In the message two before yours, A.M. noted that each task used about 600MB. I guess that's why you had problems running 5x (factor 0.2).

I note that you have no FGRP3 CPU tasks on that host. In this earlier message, Bernd said

Quote:
Currently FGRP is not at all affected by the 'Run CPU versions of applications for which GPU versions are available' setting, which is a bug we'll hope to fix in the next app version release.


I'm guessing that you have used that setting to exclude the FGRP3 CPU tasks which must mean the bug he referred to is now fixed. Please let us know if you are doing it some other way.

I have 10 hosts with 2GB HD7850 GPUs which have been running BRP5 tasks 4x and FGRP3 CPU tasks on the available CPU cores. They have all started getting FGRP3 GPU tasks which will take another day or two to reach the front of the queue. I'm actually using app_config.xml on these hosts to control GPU utilization so I've edited this file on each one to add similar code for FGRP3. I've found that I can suspend two of the running BRP5s and get two FGRP3 tasks to take their place. I assumed it might work as 2x600 + 2x300 is still less than 2GB. So far it has worked on multiple machines without any problem. Obviously running 4x is going to be problematic when a whole batch of FGRP3 tasks rises to the top of the queue. I'm certainly not going to try to micromanage each host and I don't want to run less than 4x so I think my only option is to disable FGRP3 completely on them.

I also have other hosts with 1GB cards that are running BRP5 2x and 3x. At the moment they are excluded from FGRP3 GPU tasks because of the 2GB limit but I'll have the same problem when Bernd lowers the memory limit from 2GB to 1GB next week.

Cheers,
Gary.

Holmis
Joined: 4 Jan 05
Posts: 1118
Credit: 1055935564
RAC: 0

@Gary Have you thought about

@Gary
Have you thought about using the option in the app_config.xml to limit the number of FGRP3 task?
As long as there are other GPU tasks in the queue that should still let you run x4 total.

Gary Roberts
Gary Roberts
Moderator
Joined: 9 Feb 05
Posts: 5848
Credit: 110006939332
RAC: 24657537

I already had a set to 4

I already had a set to 4 (temporarily, anyway) while I was trying to work out what to do.
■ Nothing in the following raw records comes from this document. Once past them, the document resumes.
Lemma stale_save_loses_nothing_witness :
  plain stored_messages ∧ plain stale_messages ∧
  ∃ h ms, update_history "u" [("history", VDict (with_messages stored_messages "x"))]
      (VDict (with_messages stale_messages "a")) = Ok h ∧
    dget h "messages" = VDict ms ∧ dict_keys ms = ["q"; "a"; "x"] ∧
    dget ms "a" = VDict [("parentId", VStr "q"); ("childrenIds", VList [VStr "x"]);
                         ("role", VStr "assistant"); ("done", VBool false)] ∧
    dget h "currentId" = VStr "a".
Proof.
  assert (plain stored_messages) as H1.
  { apply plain_check; [refine (bool_decide_unpack _ _); vm_compute; exact I|].
    repeat constructor; (eexists; split; [reflexivity|]); first [by left|right; by eexists]. }
  assert (plain stale_messages) as H2.
  { apply plain_check; [refine (bool_decide_unpack _ _); vm_compute; exact I|].
    repeat constructor; (eexists; split; [reflexivity|]); first [by left|right; by eexists]. }
  split; [exact H1|]. split; [exact H2|].
  destruct (stale_save_loses_nothing "u" [("history", VDict (with_messages stored_messages "x"))]
    (with_messages stored_messages "x") (with_messages stale_messages "a") stored_messages stale_messages)
    as (h & ms & Hh & Hms & Hk & Hget & Hc);
    [reflexivity|left; reflexivity|left; reflexivity|exact H1|exact H2
    |right; exists "x"; reflexivity|right; exists "a"; reflexivity|].
  exists h, ms. vm_compute in Hh. apply Ok_inj in Hh. subst h. vm_compute in Hms. injection Hms as <-.
  split; [vm_compute; reflexivity|]. split; [reflexivity|]. split; [vm_compute; reflexivity|].
  split; vm_compute; reflexivity.
Defined.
I had no intention of allowing more than two to start but I set it to 4 in the (probably mistaken) belief that I should set it the same as I was using for BRP5. I somehow thought that to get 4 tasks in total running I would have to set both to 4.

But now that you've prompted me to actually think about it, if I set it to 1 and leave on 0.25 and on 0.5 (where they currently are), and leave the BRP5 options at 4, 0.25 and 0.5 respectively, I should always have 4 tasks running, one of which (but not more) could be a FGRP3 task. Is that how it will work? I've never had different GPU task types running before so I'm not quite sure what to expect.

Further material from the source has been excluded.